La Cour constitutionnelle a récemment, dans son arrêt n° 147/2019, répondu à une question préjudicielle du Conseil d'État relative à cette différence. Le Conseil d'État demandait: « L'article 14bis des lois sur le Conseil d'État, coordonnées le 12 janvier 1973,  viole-t-il les articles 10 et 11 de la Constitution dès lors qu'il ne permet pas aux personnes autres que l'État belge, les Communautés, les Régions et la Commission communautaire commune d'invoquer, dans le cadre d'un recours en annulation devant le Conseil d'État, la violation des obligations de collaboration qu'il vise alors que ces mêmes violations peuvent être invoquées par toute personne contre une norme de valeur législative devant la Cour constitutionnelle? »

Tout d'abord, la Cour constitutionnelle constate  qu'en l'espèce, la situation des personnes physiques et personnes morales autres que les requérants institutionnels lorsqu'elles agissent devant le Conseil d'État est comparable à la situation de ces mêmes personnes lorsqu'elles agissent devant la Cour constitutionnelle (considérants B.4.1 à B.6.3).

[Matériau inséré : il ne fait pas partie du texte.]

(* ===== verification/XvfsDir.v ===== *)
(** * XVFS: directory blocks and path resolution

    Entries in a directory block (they are read back as they were written, and writing one
    leaves the others alone), names, the search of a directory, and the resolution of a path
    against its definition on the tree of directories. *)
From S2P Require Import Prelude BlockDev Xvfs XvfsVol.
From S2P Require Libc.
Import Xvfs.

(** ** Structures in a buffer *)

Record entry_wf (e : XVFS_FileEntry) : Prop := {
  ew_name : length (fe_name e) = 16%nat;
  ew_bytes : Forall is_u8 (fe_name e);
  ew_start : is_u32 (fe_start e);
  ew_size : is_u32 (fe_size e);
  ew_attr : is_u8 (fe_attr e);
}.

Lemma entry_bytes_length e : length (fe_name e) = 16%nat -> length (entry_bytes e) = 25%nat.
Proof. intros Hn. unfold entry_bytes. rewrite !length_app, Hn. done. Qed.
Lemma entry_bytes_u8 e : entry_wf e -> Forall is_u8 (entry_bytes e).
Proof.
  intros []. unfold entry_bytes. rewrite !Forall_app. split_and!; try apply bytes32_u8; [done|by apply list.Forall_singleton].
Qed.

Lemma entry_of_bytes e : entry_wf e -> entry_of (entry_bytes e) = e.
Proof.
  intros [Hn Hb Hs Hz Ha]. unfold entry_of, entry_bytes.
  assert (take 16 (fe_name e ++ bytes32 (fe_start e) ++ bytes32 (fe_size e) ++ [fe_attr e]) = fe_name e) as ->.
  { rewrite <-Hn. apply take_app_length. }
  rewrite (get32_at (fe_name e)) by done.
  assert (length (fe_name e ++ bytes32 (fe_start e)) = 20%nat) as Hl by (by rewrite length_app, Hn).
  rewrite (app_assoc (fe_name e)), (get32_at _ _ _ _ Hl Hz). rewrite app_assoc, app_nth2 by (rewrite length_app, Hl, bytes32_length; lia).
  rewrite length_app, Hl. by destruct e.
Qed.

Lemma set_entry_length buf i e : length buf = 512%nat -> (i < 20)%nat -> length (fe_name e) = 16%nat -> length (set_entry buf i e) = 512%nat.
Proof.
  intros Hl Hi Hn. unfold set_entry, ENTRY. rewrite !length_app, length_take, length_drop, entry_bytes_length by done. lia.
Qed.
Lemma set_entry_sector buf i e : is_sector buf -> (i < 20)%nat -> entry_wf e -> is_sector (set_entry buf i e).
Proof.
  intros [Hl Hu] Hi He. split; [apply set_entry_length; [done|done|apply He]|].
  unfold set_entry. rewrite !Forall_app. split_and!; [by apply Forall_take|by apply entry_bytes_u8|by apply Forall_drop].
Qed.

(** Twenty-five bytes of a buffer somewhere before, at or behind the entry that is assigned. *)
Lemma entry_at_set buf i j e :
  length buf = 512%nat -> (i < 20)%nat -> (j < 20)%nat -> entry_wf e ->
  entry_at (set_entry buf i e) j = if decide (i = j) then e else entry_at buf j.
Proof.
  intros Hl Hi Hj He. pose proof (entry_bytes_length e (ew_name e He)) as Hb. unfold entry_at, set_entry, ENTRY.
  destruct (decide (i = j)) as [<-|Hne].
  - rewrite drop_app_ge by (rewrite length_take; lia). rewrite length_take.
    replace (25 * i - (25 * i) `min` length buf)%nat with 0%nat by lia. rewrite drop_0.
    rewrite take_app_le by lia. rewrite take_ge by lia. by apply entry_of_bytes.
  - f_equal. destruct (decide (j < i)%nat) as [Hlt|Hge].
    + rewrite drop_app_le by (rewrite length_take; lia). rewrite take_app_le by (rewrite length_drop, length_take; lia).
      rewrite skipn_firstn_comm, take_take. f_equal. lia.
    + rewrite app_assoc, drop_app_ge by (rewrite length_app, length_take; lia).
      rewrite length_app, length_take, Hb, drop_drop. do 2 f_equal. lia.
Qed.

(** ** Names *)

(** A file name: at most 15 characters, not starting with 0xE5, which marks deleted entries. *)
Record name_ok (n : list Z) : Prop := {
  no_chars : Forall is_char n;
  no_len : (1 <= length n <= 15)%nat;
  no_first : hd 0 n <> DELETED;
}.

Lemma strncmp_zeros n k b : Forall is_char b -> strncmp (S n) (zeros k) b = 0 -> b = [].
Proof.
  intros Hb. destruct b as [|c b]; [done|]. apply list.Forall_cons in Hb as [Hc _]. simpl.
  assert (hd 0 (zeros k) = 0) as -> by (by destruct k).
  destruct (Z.eqb_spec 0 c) as [<-|Hne]; unfold is_char in Hc; simpl; lia.
Qed.

Lemma strncmp_pad n : forall a k b, Forall is_char a -> Forall is_char b -> (length a < n)%nat -> (length b < n)%nat ->
  strncmp n (a ++ zeros k) b = 0 <-> a = b.
Proof.
  induction n as [|n IH]; intros a k b Ha Hb Hla Hlb; [lia|]. destruct a as [|c a]; cbn [app].
  - split; [intros E; by rewrite (strncmp_zeros n k b)|]. intros <-. cbn [strncmp hd].
    assert (hd 0 (zeros k) = 0) as -> by (by destruct k). done.
  - apply list.Forall_cons in Ha as [Hc Ha]. cbn [strncmp hd tl]. destruct b as [|d b].
    { cbn [hd]. rewrite (proj2 (Z.eqb_neq c 0)) by (unfold is_char in Hc; lia). cbn [negb]. unfold is_char in Hc.
      split; [lia|done]. }
    apply list.Forall_cons in Hb as [Hd Hb]. cbn [hd tl]. destruct (Z.eqb_spec c d) as [<-|Hne]; cbn [negb].
    + rewrite (proj2 (Z.eqb_neq c 0)) by (unfold is_char in Hc; lia). rewrite IH by (done || (cbn [length] in *; lia)).
      split; [by intros ->|by intros [= ->]].
    + split; [lia|by intros [= ? ?]].
Qed.

Lemma strncpy_pad n m : (length m <= n)%nat -> strncpy n m = m ++ zeros (n - length m).
Proof. intros Hl. unfold strncpy. by rewrite take_ge by lia. Qed.
Lemma zeros_app a b : zeros a ++ zeros b = zeros (a + b).
Proof. unfold zeros. symmetry. apply replicate_add. Qed.

Lemma new_entry_name m a b c : name_ok m -> fe_name (new_entry m a b c) = m ++ zeros (16 - length m).
Proof.
  intros [_ Hl _]. simpl. rewrite strncpy_pad by lia. rewrite <-app_assoc. f_equal. change [0] with (zeros 1).
  rewrite zeros_app. f_equal. lia.
Qed.
Lemma is_char_u8 l : Forall is_char l -> Forall is_u8 l.
Proof. intros Hf. eapply list.Forall_impl; [exact Hf|]. unfold is_char, is_u8. lia. Qed.
Lemma new_entry_wf m a b c : name_ok m -> is_u32 a -> is_u32 b -> is_u8 c -> entry_wf (new_entry m a b c).
Proof.
  intros Hm Ha Hb Hc. pose proof Hm as [Hch Hl _]. split; try done; rewrite new_entry_name by done.
  - rewrite length_app. unfold zeros. rewrite length_replicate. lia.
  - apply Forall_app. split; [by apply is_char_u8|apply zeros_u8].
Qed.

Lemma named_new_entry m m' a b c : name_ok m -> name_ok m' -> named m' (new_entry m a b c) = bool_decide (m = m').
Proof.
  intros Hm Hm'. unfold named, unused. rewrite new_entry_name by done.
  pose proof Hm as [Hch Hl Hf]. destruct m as [|x m]; [simpl in Hl; lia|]. cbn [app hd] in *.
  apply list.Forall_cons in Hch as [Hx Hch].
  rewrite (proj2 (Z.eqb_neq x 0)), (proj2 (Z.eqb_neq x DELETED)) by (done || (unfold is_char in Hx; lia)). cbn [orb negb andb].
  change (x :: m ++ zeros (16 - length (x :: m))) with ((x :: m) ++ zeros (16 - length (x :: m))).
  pose proof Hm' as [Hch' Hl' _]. unfold XVFS_MAX_NAME.
  pose proof (strncmp_pad 16 (x :: m) (16 - length (x :: m)) m' ltac:(by constructor) Hch' ltac:(lia) ltac:(lia)) as Hp.
  case_bool_decide as Hd.
  - by rewrite (proj2 Hp Hd).
  - apply Z.eqb_neq. intros E. by apply Hd, Hp.
Qed.

(** ** Searching a directory *)

Lemma scan_entries_spec p buf k : forall i,
  match scan_entries k p buf i with
  | Some j => (i <= j < i + k)%nat /\ p (entry_at buf j) = true /\ forall x, (i <= x < j)%nat -> p (entry_at buf x) = false
  | None => forall x, (i <= x < i + k)%nat -> p (entry_at buf x) = false
  end.
Proof.
  induction k as [|k IH]; intros i; cbn [scan_entries]; [lia|]. destruct (p (entry_at buf i)) eqn:E.
  - split_and!; [lia|lia|done|lia].
  - specialize (IH (S i)). destruct (scan_entries k p buf (S i)) as [j|].
    + destruct IH as (Hj & Hp & Hx). split_and!; [lia|lia|done|]. intros x Hxr.
      destruct (decide (x = i)) as [->|]; [done|]. apply Hx. lia.
    + intros x Hxr. destruct (decide (x = i)) as [->|]; [done|]. apply IH. lia.
Qed.

Lemma find_entry_some p buf j : find_entry p buf = Some j ->
  (j < 20)%nat /\ p (entry_at buf j) = true /\ forall x, (x < j)%nat -> p (entry_at buf x) = false.
Proof.
  intros E. pose proof (scan_entries_spec p buf 20 0) as Hs. unfold find_entry, XVFS_MAX_FILES in E. rewrite E in Hs.
  destruct Hs as (Hj & Hp & Hx). split_and!; [lia|done|]. intros x Hxj. apply Hx. lia.
Qed.
Lemma find_entry_none p buf : find_entry p buf = None <-> forall x, (x < 20)%nat -> p (entry_at buf x) = false.
Proof.
  pose proof (scan_entries_spec p buf 20 0) as Hs. unfold find_entry, XVFS_MAX_FILES.
  destruct (scan_entries 20 p buf 0) as [j|].
  - split; [done|]. intros Hx. destruct Hs as (Hj & Hp & _). rewrite Hx in Hp by lia. done.
  - split; [|done]. intros _ x Hx. apply Hs. lia.
Qed.
Lemma find_entry_eq p buf j : (j < 20)%nat -> p (entry_at buf j) = true ->
  (forall x, (x < j)%nat -> p (entry_at buf x) = false) -> find_entry p buf = Some j.
Proof.
  intros Hj Hp Hx. destruct (find_entry p buf) as [i|] eqn:E.
  - apply find_entry_some in E as (Hi & Hpi & Hxi). f_equal.
    destruct (decide (i < j)%nat); [rewrite Hx in Hpi by done; done|].
    destruct (decide (j < i)%nat); [rewrite Hxi in Hp by done; done|]. lia.
  - rewrite (proj1 (find_entry_none p buf) E j Hj) in Hp. done.
Qed.

(** ** Path resolution *)

(** The entry of a directory block with a given name. *)
Definition dir_lookup (v : vol) (d : Z) (tok : list Z) : option XVFS_FileEntry :=
  match blk v d with Some buf => entry_at buf <$> find_entry (named tok) buf | None => None end.

(** The directory that a list of directory names leads to. *)
Fixpoint descend (v : vol) (d : Z) (toks : list (list Z)) : option Z :=
  match toks with
  | [] => Some d
  | t :: ts =>
    match dir_lookup v d t with
    | Some e => if is_dir_entry e then descend v (fe_start e) ts else None
    | None => None
    end
  end.

(** What a path stands for: the directory it names, or the directory its last component is in
    and that component; block 0 for none. *)
Definition resolved (v : vol) (want_dir : bool) (d : Z) (toks : list (list Z)) (out : list Z) : Z * list Z :=
  if want_dir then
    match descend v d toks with Some d' => (d', List.last toks []) | None => (0, out) end
  else
    match descend v d (removelast toks) with Some d' => (d', List.last toks []) | None => (0, out) end.

(** A set of directory blocks that lie on the volume and is closed under subdirectories. *)
Record tree_ok (n : Z) (v : vol) (R : Z -> Prop) : Prop := {
  to_range : forall d, R d -> 0 <= d < n;
  to_sub : forall d buf i, R d -> blk v d = Some buf -> (i < 20)%nat -> unused (entry_at buf i) = false ->
    is_dir_entry (entry_at buf i) = true -> R (fe_start (entry_at buf i));
}.

(** Where the resolution of a path starts. *)
Definition path_root (v : vol) (path : list Z) : Z := if hd 0 path =? SLASH then data_start (v_sb v) else v_cwd v.
Definition path_tokens (path : list Z) : list (list Z) := Libc.tokens [SLASH] (take 127 path).

Section resolve.
Context {D : Type} `{BlockDevOk D}.
Implicit Types s : @xvfs D.

Lemma wp_resolve_loop n F s R want out (Q : Z * list Z -> xvfs -> Prop) :
  mounted n s -> tree_ok n (view s) R ->
  forall toks d last s1,
  R d -> mounted n s1 -> view s1 = view s -> Forall (fun t => (length t < 16)%nat) toks -> (length last < 16)%nat ->
  (forall s', mounted n s' -> view s' = view s ->
     Q (if toks is [] then (d, last) else resolved (view s) want d toks out) s') ->
  wp F (resolve_loop want d toks last out) Q s1.
Proof.
  intros Hm HR. induction toks as [|t ts IH]; intros d last s1 Hd Hm1 Hv1 Ht Hlast HQ; cbn [resolve_loop].
  { apply wp_ret. rewrite take_ge by lia. by apply HQ. }
  apply list.Forall_cons in Ht as [Hlt Ht]. rewrite (proj2 (Nat.leb_gt _ _)) by lia. apply wp_bind.
  eapply wp_read_unchecked; [done|by apply (to_range _ _ _ HR)|]. intros buf s2 Hbuf Hsec Hm2 Hv2. rewrite Hv1 in Hbuf, Hv2.
  specialize (HQ s2 Hm2 Hv2) as HQ2. unfold resolved in HQ, HQ2.
  assert (dir_lookup (view s) d t = entry_at buf <$> find_entry (named t) buf) as Elook by (unfold dir_lookup; by rewrite Hbuf).
  destruct (find_entry (named t) buf) as [i|] eqn:Ef; cbn [fmap option_fmap option_map] in Elook.
  2: { destruct ts as [|t' ts]; destruct want; cbn [descend removelast List.last bool_decide] in HQ2 |- *.
    all: rewrite ?Elook in HQ2; rewrite ?bool_decide_eq_true_2, ?bool_decide_eq_false_2 by done; cbn [andb negb];
      apply wp_ret; rewrite ?take_ge by lia; exact HQ2. }
  apply find_entry_some in Ef as (Hi & Hp & _). unfold named in Hp. apply andb_true_iff in Hp as [Hun _]. apply negb_true_iff in Hun.
  destruct ts as [|t' ts].
  - destruct want; cbn [descend removelast List.last] in HQ, HQ2 |- *.
    + rewrite Elook in HQ, HQ2. destruct (is_dir_entry (entry_at buf i)) eqn:Edir; [|by apply wp_ret].
      apply wp_ret. rewrite take_ge by lia. exact HQ2.
    + apply wp_ret. rewrite take_ge by lia. exact HQ2.
  - assert (descend (view s) d (removelast (t :: t' :: ts)) =
            if is_dir_entry (entry_at buf i) then descend (view s) (fe_start (entry_at buf i)) (removelast (t' :: ts)) else None) as E1.
    { cbn [removelast descend]. by rewrite Elook. }
    assert (descend (view s) d (t :: t' :: ts) =
            if is_dir_entry (entry_at buf i) then descend (view s) (fe_start (entry_at buf i)) (t' :: ts) else None) as E2.
    { cbn [descend]. by rewrite Elook. }
    rewrite E1, E2 in HQ, HQ2. change (List.last (t :: t' :: ts) []) with (List.last (t' :: ts) []) in HQ, HQ2.
    destruct (is_dir_entry (entry_at buf i)) eqn:Edir; [|apply wp_ret; by destruct want].
    apply IH; [by eapply to_sub|done|done|done|lia|done].
Qed.

Lemma wp_resolve_path n F s R path want out (Q : Z * list Z -> xvfs -> Prop) :
  mounted n s -> tree_ok n (view s) R -> R (path_root (view s) path) ->
  Forall (fun t => (length t < 16)%nat) (path_tokens path) ->
  (forall s', mounted n s' -> view s' = view s -> Q (resolved (view s) want (path_root (view s) path) (path_tokens path) out) s') ->
  wp F (xvfs_resolve_path path want out) Q s.
Proof.
  intros Hm HR Hr Ht HQ. unfold xvfs_resolve_path. apply wp_bind. eapply (wp_ok _ get); [done|]. fold (path_tokens path).
  change (if hd 0 path =? SLASH then _ else _) with (path_root (view s) path).
  eapply wp_resolve_loop; [done|done|done|done|done|done|simpl; lia|]. intros s' Hm' Hv'. specialize (HQ s' Hm' Hv').
  destruct (path_tokens path); [|done]. unfold resolved in HQ. by destruct want.
Qed.

End resolve.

La Cour examine ensuite si la différence de traitement qui découle de l'application de règles procédurales différentes devant le Conseil d'État et devant la Cour constitutionnelle entraîne une limitation disproportionnée des droits des personnes impliquées dans une procédure (B.7).

Se basant sur les travaux préparatoires relatifs à l'article 30bis de la loi spéciale sur la Cour constitutionnelle, la Cour constate que le législateur spécial a choisi de ne pas exclure les personnes physiques et personnes morales autres que les requérants institutionnels de la possibilité d'invoquer devant la Cour constitutionnelle une violation des mécanismes de fédéralisme coopératif (B.8.1 à B.8.3).

Selon la Cour, il ressort des travaux préparatoires relatifs à l'article 14bis des lois coordonnées sur le Conseil d'État que la disposition en cause présume, de manière irréfragable, que les personnes physiques ou morales autres que les requérants institutionnels n'ont jamais intérêt à invoquer la violation des mécanismes de fédéralisme coopératif (B.10). Ce présupposé ne suffit toutefois pas à justifier la mesure en cause. La Cour estime par ailleurs que l'exigence générale de l'intérêt à l'action devant le Conseil d'État garantit suffisamment que seules les personnes dont les intérêts sont lésés puissent invoquer une violation des mécanismes de fédéralisme coopératif (B.11.1).

Enfin, la Cour constitutionnelle est d'avis qu'en présumant, de manière irréfragable, que les personnes physiques ou morales autres que les requérants institutionnels n'ont jamais intérêt à invoquer la violation des mécanismes de  fédéralisme coopératif, la disposition en cause limite de manière disproportionnée le principe général de droit qu'est le droit d'accès au juge et, par  conséquent, emporte  une  atteinte  discriminatoire au droit d'accès au juge (B.11.3).